Когда я поспешал на встречу с Крокеттом, внимание мое было полностью поглощено этими размышлениями, как вдруг внезапный порыв северо-восточного ветра направил прямо в мой левый глаз крупную соринку, вызвавшую обильные потоки слез. Остановившись, я извлек из кармана носовой платок и попытался удалить терзающую глаз частицу. Я стоял посреди пустынной улицы, протирая свой орган зрения и часто мигая, как вдруг в тумане передо мной материализовался другой пешеход, который почему-то резко остановился при виде меня. Наконец зрение прояснилось, и я смог вглядеться в грозную фигуру, высившуюся передо мной. Читатель без труда поймет, какое изумление, шок, почти ужас я испытал, узнав отвратительную физиономию… Ганса Нойендорфа!
— Доброе утро, мистер По! — сказал он, и его широкий безгубый рот растянулся в презрительной усмешке.

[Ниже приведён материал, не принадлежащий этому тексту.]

(** * Autodialer: the call-queueing and sequential-execution core

    A shallow embedding of [app/utils.py], [app/models/call_log.py],
    [app/services/twilio_service.py] and [app/services/call_manager.py],
    and the properties of the number gate, the task queue builder, the
    call sequencer and the outcome finaliser; then of the parts of
    [app/routes/calls.py], [app/routes/ai_prompt.py] and
    [app/services/ai_service.py] that decide what is queued: the upload
    route up to the rendering of the page, the counters of the dashboard,
    the check of the assistant's answer and its fallback.

    Conventions.
    - A Python [str] is a [string] whose characters are the code points
      0..255.  On that range the class [\d] of Python's [re] is exactly
      ['0'..'9'] (the other Unicode decimal digits lie above 255).
    - [Optional[T]] is [option T]; [None] is [None].
    - The database, the clock and the Twilio client are collaborators:
      their answers come from oracles ([Env], [TwilioService]) indexed by
      the number of collaborator interactions made so far. *)

From Stdlib Require Import String Ascii ZArith QArith Lqa Bool List Lia.
From stdpp Require Import gmap.
Import ListNotations.

Local Open Scope string_scope.

(** ** Strings and a small backtracking regular-expression matcher *)

Module Re.
Definition set_mouseX (v : Q) (s : ParticleService) : ParticleService :=
  mkParticleService (canvas s) (renderer s) (scene s) (camera s) (particlesMesh s)
    (animationFrameId s) (progress s) v (mouseY s)
    (currentRotationSpeed s) (targetRotationSpeed s) (resizeTimeout s)
    (lastMouseMoveTime s) (then_ s).

Definition set_mouseY (v : Q) (s : ParticleService) : ParticleService :=
  mkParticleService (canvas s) (renderer s) (scene s) (camera s) (particlesMesh s)
    (animationFrameId s) (progress s) (mouseX s) v
    (currentRotationSpeed s) (targetRotationSpeed s) (resizeTimeout s)
    (lastMouseMoveTime s) (then_ s).

Definition set_currentRotationSpeed (v : Q) (s : ParticleService) : ParticleService :=
  mkParticleService (canvas s) (renderer s) (scene s) (camera s) (particlesMesh s)
    (animationFrameId s) (progress s) (mouseX s) (mouseY s)
    v (targetRotationSpeed s) (resizeTimeout s)
    (lastMouseMoveTime s) (then_ s).

Definition set_resizeTimeout (v : option nat) (s : ParticleService) : ParticleService :=
  mkParticleService (canvas s) (renderer s) (scene s) (camera s) (particlesMesh s)
    (animationFrameId s) (progress s) (mouseX s) (mouseY s)
    (currentRotationSpeed s) (targetRotationSpeed s) v
    (lastMouseMoveTime s) (then_ s).

Definition set_lastMouseMoveTime (v : Q) (s : ParticleService) : ParticleService :=
  mkParticleService (canvas s) (renderer s) (scene s) (camera s) (particlesMesh s)
    (animationFrameId s) (progress s) (mouseX s) (mouseY s)
    (currentRotationSpeed s) (targetRotationSpeed s) (resizeTimeout s)
    v (then_ s).

Definition set_then (v : Q) (s : ParticleService) : ParticleService :=
  mkParticleService (canvas s) (renderer s) (scene s) (camera s) (particlesMesh s)
    (animationFrameId s) (progress s) (mouseX s) (mouseY s)
    (currentRotationSpeed s) (targetRotationSpeed s) (resizeTimeout s)
    (lastMouseMoveTime s) v.

(** The instance, the window it is attached to and the number of
    [Math.random()] draws made so far. *)
Record World := mkWorld {
  svc : ParticleService;
  wnd : DOM.Window;
  rng : N
}.

Definition upd_svc (f : ParticleService -> ParticleService) (w : World) : World :=
  {| svc := f (svc w); wnd := wnd w; rng := rng w |}.

Definition upd_wnd (f : DOM.Window -> DOM.Window) (w : World) : World :=
  {| svc := svc w; wnd := f (wnd w); rng := rng w |}.

(** A newly constructed service in the window [wn]. *)
Definition new_World (wn : DOM.Window) : World :=
  {| svc := new_ParticleService; wnd := wn; rng := 0%N |}.

(** ** The service: methods *)

(** Draws of [Math.random()]: a computation that reads the stream at the
    cursor and moves the cursor on. *)
Definition Rand (A : Type) : Type := N -> A * N.

Definition ret {A : Type} (a : A) : Rand A := fun k => (a, k).

Definition bind {A B : Type} (m : Rand A) (f : A -> Rand B) : Rand B :=
  fun k => let (a, k') := m k in f a k'.

Notation "'let*' x ':=' m 'in' f" := (bind m (fun x => f))
  (at level 10, x name, m at level 100, f at level 200).

(** A [Float32Array]: [new Float32Array(n)] is [n] zeros, and a store
    outside the array is ignored. *)
Fixpoint store (a : list Q) (i : nat) (v : Q) : list Q :=
  match a, i with
  | [], _ => []
  | _ :: t, O => v :: t
  | h :: t, S j => h :: store t j v
  end.

(** The constants of one iteration of the generator's loop. *)
Record Particle := mkParticle {
  radius : Q;
  spinAngle : Q;
  branchAngle : Q;
  x : Q;
  y : Q;
  z : Q;
  mixedColor : THREE.Color;
  psize : Q
}.

(** The three typed arrays the loop fills. *)
Record Buffers := mkBuffers {
  positions : list Q;
  colors : list Q;
  sizes : list Q
}.

Definition colorInside : THREE.Color := THREE.Color_of_hex 0xffbf00.
Definition colorOutside : THREE.Color := THREE.Color_of_hex 0xffffff.

(** [animate]: [isProcessing] and [targetSpeed] as functions of the stored
    progress. *)
Definition isProcessing (progress : Q) : bool :=
  JS.gtb progress 0 && JS.ltb progress 100.

Definition targetSpeed (progress : Q) : Q :=
  if isProcessing progress then 0.05 else 0.001.

Section Service.

(** [Math.PI], [Math.cos], [Math.sin], the values [Math.random()] returns,
    in the order of the calls, and the number of calls of [Math.random()]
    three.js makes inside the constructor of each class. *)
Variable Math_PI : Q.
Variables Math_cos Math_sin : Q -> Q.
Variable random : N -> Q.
Variable ctor_draws : THREE.Class -> N.

Definition Math_random : Rand Q := fun k => (random k, N.succ k).

Definition setProgress (p : Q) (w : World) : World :=
  upd_svc (set_progress p) w.

Definition getTexture (w : World) : THREE.Texture :=
  if DOM.context2d (wnd w) then
    THREE.CanvasTexture 32 32
      [ (0, (255%Z, 255%Z, 255%Z, 1));
        (0.2, (255%Z, 255%Z, 255%Z, 0.8));
        (0.5, (255%Z, 255%Z, 255%Z, 0.2));
        (1, (0%Z, 0%Z, 0%Z, 0)) ]
  else THREE.BlankTexture.

(** The body of the loop of [createGalaxySystem], up to the stores. *)
Definition galaxyParticle (i : nat) : Rand Particle :=
  let* u := Math_random in
  let radius := u * 200 in
  let spinAngle := radius * 0.05 in
  let branchAngle := inject_Z (Z.of_nat (i mod 3)) * ((2 * Math_PI) / 3) in
  let* ux := Math_random in
  let* sx := Math_random in
  let randomX := JS.pow3 ux * (if JS.ltb sx 0.5 then 1 else -1) * 30 in
  let* uy := Math_random in
  let* sy := Math_random in
  let randomY := JS.pow3 uy * (if JS.ltb sy 0.5 then 1 else -1) * 30 in
  let* uz := Math_random in
  let* sz := Math_random in
  let randomZ := JS.pow3 uz * (if JS.ltb sz 0.5 then 1 else -1) * 30 in
  let x := Math_cos (branchAngle + spinAngle) * radius + randomX in
  let* v := Math_random in
  let y := (v - 0.5) * (radius * 0.2) + randomY in
  let z := Math_sin (branchAngle + spinAngle) * radius + randomZ in
  let mixedColor := THREE.lerp colorInside colorOutside (radius / 200) in
  let* s := Math_random in
  ret {| radius := radius; spinAngle := spinAngle; branchAngle := branchAngle;
         x := x; y := y; z := z; mixedColor := mixedColor; psize := s * 2 |}.

(** One iteration: the particle, then the seven stores. *)
Definition galaxyStep (i : nat) (bufs : Buffers) : Rand Buffers :=
  let* p := galaxyParticle i in
  ret {| positions :=
           store (store (store (positions bufs) (i * 3) (x p))
                        (i * 3 + 1) (y p))
                 (i * 3 + 2) (z p);
         colors :=
           store (store (store (colors bufs) (i * 3) (THREE.r (mixedColor p)))
                        (i * 3 + 1) (THREE.g (mixedColor p)))
                 (i * 3 + 2) (THREE.b (mixedColor p));
         sizes := store (sizes bufs) i (psize p) |}.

Поскольку с этой внушающей омерзение и страх личностью я до тех пор сталкивался лишь однажды, я успел забыть, какое мрачное впечатление производит его до крайности отталкивающая наружность: неестественно крупная голова, свинячьи глазки, толстый сплющенный нос. Левое ухо, полуоторванное во время «горячего дельца» с полковником Крокеттом и пришитое обратно на редкость безруким полицейским врачом, торчало под нелепым углом — еще одна неприятная деталь и без того отталкивающей внешности.
Глядя на меня с выражением неукротимой злобы, этот омерзительный тип воскликнул:
— Ловить тебя — все равно что за намыленным угрем гоняться, коротышка ты бледная! Но теперь от меня не уйдешь! — И он сделал шаг ко мне.
В жизни каждого мужчины, даже наименее воинственного, выдаются мгновения, когда обстоятельства принуждают его дать волю тем диким, примитивным порывам, которые природа вложила в самца. И потому, когда Нойендорф приблизился ко мне, я инстинктивно принял боевую стойку, усвоенную в пору учебы в университете Виргинии, где мои достижения боксера-любителя стяжали мне любовь всего студенческого братства. Повернувшись боком, я слегка согнул ноги в коленях и сжал руки в тугие кулаки, подняв обе руки точно под углом в девяносто градусов, левую чуть выше правой, согласно освященной веками традиции кулачного боя.